This invention generally relates to optical fiber transmission systems and is more particularly concerned with a device for stabilizing the optical output power of the transmitter module in a data transmission system, especially a system having a high bit stream rate of the order of 140 Mbits/s, for example.
It can be stated in general terms that, in an optical fiber transmission system, the transmitter module comprises a transmitter base consisting of a laser diode, a control photodiode and a laser-fiber optical coupling system inserted in a plug for connecting said base to the optical fiber cable, and a control electronic system for performing, among other functions, the regulation or stabilization of the optical power output.
It is also known that, in the presence of data to be transmitted, the current of the laser diode employed in the transmitter module results from superposition of its d.c. bias current and its modulation current, with the result that the amplitude of the light pulses transmitted through the optical fiber depends on the optical output power produced by the laser diode. Since it is desired to transmit the light pulses at the maximum output power of the laser diode, it proves necessary to stabilize both the maximum optical power and the minimum optical power in order to maintain the amplitude of the optical output power of the laser diode at a constant value. This stabilization is obtained by regulating the modulation current of the laser diode. Furthermore, when a temperature variation of the casing which contains the laser diode takes place, the transfer characteristic of the laser diode (output power as a function of current intensity) is modified, with the result that a temperature-dependent regulation of the laser diode d.c. bias current permits detection of aging of the laser diode which is identical within the range of operating temperatures.
In the case of a high bit-rate data transmission system, it is already possible by means of a known device to stabilize the optical power output of the laser diode employed in the transmitter module. A device of this type is described in the article published in "I.E.E.E. Transactions on Communications", vol. 26, No. 7, July 1978, pages 1088 to 1097 and entitled "Electronic Circuits for High Bit Rate Digital Fiber Optic Communication Systems". In FIG. 8 of this article, the device for stabilizing the optical output power produced by the laser diode consists of a first control loop comprising a modulating-signal peak-to-peak amplitude detector in series with a differentiator for stabilizing the maximum optical output power and the minimum optical output power produced by the laser diode, thus maintaining the amplitude of modulation of the optical output power at a constant value, and a second control loop comprising a d.c. amplifier in series with a differentiator for stabilizing the laser diode d.c. bias voltage corresponding to the minimum optical output power produced by said diode.

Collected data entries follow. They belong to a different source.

(* ===== verification/Ch27.v ===== *)
(** * Latch, barrier and semaphore ([professional_cpp/src/ch27_concurrency/main.cpp])

    [latch_6], [barrier_7] and [semaphore_8]: [main] starts threads that meet at a
    [std::latch], at a [std::barrier] with a completion function, or pass a
    [std::counting_semaphore]; the destructors of the [std::jthread]s join them.
    The same functions are in [any/concurrency/profession_cpp_ch27.cpp].  The
    numbers of threads are parameters of the models. *)

From S2P Require Import Prelude CppInt Turns.

(** ** [barrier_7] *)

Module Barrier.

(** [std::barrier]: [expected] arrivals end a phase. *)
Record barrier := mkBarrier { expected : Z; pending : Z; phase : Z }.
Definition barrier_new (n : Z) : barrier := mkBarrier n n 0.

(** An arrival; the last one of a phase calls the completion function. *)
Definition arrive (b : barrier) : barrier * bool :=
  if decide (pending b = 1) then (mkBarrier (expected b) (expected b) (phase b + 1), true)
  else (mkBarrier (expected b) (pending b - 1) (phase b), false).

Inductive event : Type := EnterIn (i : nat) | BarrierComplete | PlusPlus.

(** [Waiting ph]: inside [arrive_and_wait], having arrived in phase [ph]. *)
Inductive pc : Type := Enter | Arrive | Waiting (ph : Z) | Done.
Inductive mpc : Type := Creating | StopLast | SayPlus | MArrive | MWaiting (ph : Z) | Joining (i : nat) | Fin.

#[export] Instance event_eq_dec : EqDecision event.
Proof. solve_decision. Defined.

Record St := mkSt { bar : barrier; vt : list pc; main_ : mpc; out : list event }.

(** [fun_when_barrier] *)
Definition fun_when_barrier (done : bool) : list event := if done then [BarrierComplete] else [].

(** The function of the [i]-th [jthread]; its stop token is not asked. *)
Definition thread_step (i : nat) (s : St) : option St :=
  p ← vt s !! i;
  match p with
  | Enter => Some (mkSt (bar s) (<[i := Arrive]> (vt s)) (main_ s) (out s ++ [EnterIn i]))
  | Arrive =>
      let '(b, done) := arrive (bar s) in
      Some (mkSt b (<[i := Waiting (phase (bar s))]> (vt s)) (main_ s) (out s ++ fun_when_barrier done))
  | Waiting ph =>
      if decide (phase (bar s) = ph) then None
      else Some (mkSt (bar s) (<[i := Done]> (vt s)) (main_ s) (out s))
  | Done => None
  end.

(** [barrier_7] itself, with [n] threads. *)
Definition main_step (n : nat) (s : St) : option St :=
  let goto m := mkSt (bar s) (vt s) m (out s) in
  match main_ s with
  | Creating =>
      if decide (length (vt s) < n)%nat
      then Some (mkSt (bar s) (vt s ++ [Enter]) Creating (out s)) else Some (goto StopLast)
  | StopLast => Some (goto SayPlus)
  | SayPlus => Some (mkSt (bar s) (vt s) MArrive (out s ++ [PlusPlus]))
  | MArrive =>
      let '(b, done) := arrive (bar s) in
      Some (mkSt b (vt s) (MWaiting (phase (bar s))) (out s ++ fun_when_barrier done))
  | MWaiting ph => if decide (phase (bar s) = ph) then None else Some (goto (Joining 0))
  | Joining i =>
      match vt s !! i with
      | None => Some (goto Fin)
      | Some Done => Some (goto (Joining (S i)))
      | Some _ => None
      end
  | Fin => None
  end.

Inductive label : Type := Main | Thread (i : nat).
Definition step (n : nat) (l : label) (s : St) : outcome (option St) :=
  Ok match l with Main => main_step n s | Thread i => thread_step i s end.

Definition barrier_7 : St := mkSt (barrier_new 2) [] Creating [].

(** ** The invariant *)

Definition arrived (p : pc) : Z := match p with Enter | Arrive => 0 | _ => 1 end.
Definition m_arrived (m : mpc) : Z := match m with MWaiting _ | Joining _ | Fin => 1 | _ => 0 end.
Definition completions (l : list event) : Z := len (filter (fun e => e = BarrierComplete) l).

(** Who arrived in the current phase is the only one of it so far. *)
Definition waits_ok (b : barrier) (ph : Z) : Prop := ph < phase b \/ (ph = phase b /\ pending b = 1).
Definition pc_ok (b : barrier) (p : pc) : Prop := match p with Waiting ph => waits_ok b ph | _ => True end.
Definition main_ok (n : nat) (b : barrier) (l : list pc) (m : mpc) : Prop :=
  match m with
  | Creating => True
  | MWaiting ph => length l = n /\ waits_ok b ph
  | Joining i => length l = n /\ (i <= n)%nat /\ Forall (eq Done) (take i l)
  | Fin => length l = n /\ Forall (eq Done) l
  | _ => length l = n
  end.

Record inv (n : nat) (s : St) : Prop := {
  i_two : expected (bar s) = 2 /\ (pending (bar s) = 1 \/ pending (bar s) = 2);
  i_phase : 0 <= phase (bar s);
  i_count : sum_over arrived (vt s) + m_arrived (main_ s) = 2 * phase (bar s) + (2 - pending (bar s));
  i_wait : Forall (pc_ok (bar s)) (vt s);
  i_len : (length (vt s) <= n)%nat;
  i_main : main_ok n (bar s) (vt s) (main_ s);
  i_out : completions (out s) = phase (bar s);
}.

Lemma sum_over_app {A} (f : A -> Z) l l' : sum_over f (l ++ l') = sum_over f l + sum_over f l'.
Proof. induction l; simpl; lia. Qed.

Lemma completions_app l l' : completions (l ++ l') = completions l + completions l'.
Proof. unfold completions. rewrite filter_app, length_app. lia. Qed.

However, a device of this type for stabilizing the optical output power of a laser diode is subject to disadvantages. In fact, when digital data are not present, it is necessary to put both control loops out of service at the same time. Furthermore, by reason of stabilization of the laser diode bias voltage at a value corresponding to the minimum optical output power produced by said diode, said device is capable of transmitting neither analog data nor data in multilevel codes. Moreover, the structure of this device is relatively complex.